There will be times when you feel like giving up when nothing is going right. But then, when you see how grateful your parent is for the help you’re giving them, you’ll feel amazing for what you’re doing. It takes a certain type of person to be a carer – you need to be mentally strong, as well as kind and caring. Caring for someone who once looked after you can be mentally draining. As it’s incredibly difficult seeing them deteriorate. However, knowing that you have been there for them is incredibly comforting.
You can get help from local services
It’s also important to realise that if you opt to become a carer, you won’t be on your own. There are hundreds of charities across the UK that offer help and advice to carers, making life easier and less stressful. There are support groups that you can turn to when it all gets too much, to discuss and talk about the problems you’re struggling with. There are online forums where you can swap advice and hear other people’s stories.

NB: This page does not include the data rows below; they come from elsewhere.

Definition tag_eqb (a b : Tag) : bool :=
  match a, b with
  | TJsonLd, TJsonLd | TIsbn, TIsbn | TDescription, TDescription
  | TPublisher, TPublisher | TPublishDate, TPublishDate | TToc, TToc
  | TCategories, TCategories | TRating, TRating | TCover, TCover => true
  | _, _ => false
  end.

(** The parser's [parseResults]: the fields marked found, the error list,
    and (for the model) the extractors invoked, in order. *)
Record ParseResults := {
  pr_found : list Tag;
  pr_errors : list (Tag * Exn);
  pr_ran : list Tag
}.

Definition fresh_results : ParseResults := {| pr_found := []; pr_errors := []; pr_ran := [] |}.

(** One `try { ... } catch (error) { errors.push(...) }` block: the
    extractor runs; its value is merged into the updates (possibly marking
    the field found), or its exception is appended to the error list. *)
Definition step {A} (t : Tag) (outcome : Try A)
    (merge : A -> UpdateBookInput -> Try (UpdateBookInput * bool))
    (st : UpdateBookInput * ParseResults) : UpdateBookInput * ParseResults :=
  let (u, pr) := st in
  let pr := {| pr_found := pr_found pr; pr_errors := pr_errors pr;
               pr_ran := pr_ran pr ++ [t] |} in
  match try_bind outcome (fun a => merge a u) with
  | inl e => (u, {| pr_found := pr_found pr; pr_errors := pr_errors pr ++ [(t, e)];
                    pr_ran := pr_ran pr |})
  | inr (u', found) =>
      (u', if found then {| pr_found := pr_found pr ++ [t]; pr_errors := pr_errors pr;
                            pr_ran := pr_ran pr |} else pr)
  end.

Definition when_truthy (v : option JsVal) : option JsVal :=
  match v with Some x => if truthy x then Some x else None | None => None end.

Local services can also help with care for your parent. If for example, you have to work during the day, there are local nurses who can come in and check on your parent. As well as being able to pop in and check on your parent during the day, a local nurse can also help them with various tasks, from washing to making lunch.
There are also respite facilities that you can turn to that offer day care for elderly adults, making being a working carer easier. As well as day care, there is also residential respite available that gives you a few days off of being a carer every month or so. This is ideal if you want to head off on holiday or have some much-needed time to relax.
Being a carer for an elderly relative won’t always be easy, but it is more than worth the effort. Your parents looked after you as a child; now it’s your turn to return the favour. If you can’t care for them yourself, you could always consider hiring a private nurse to look after them. It’s just a case of working out what the best option for you and them would be.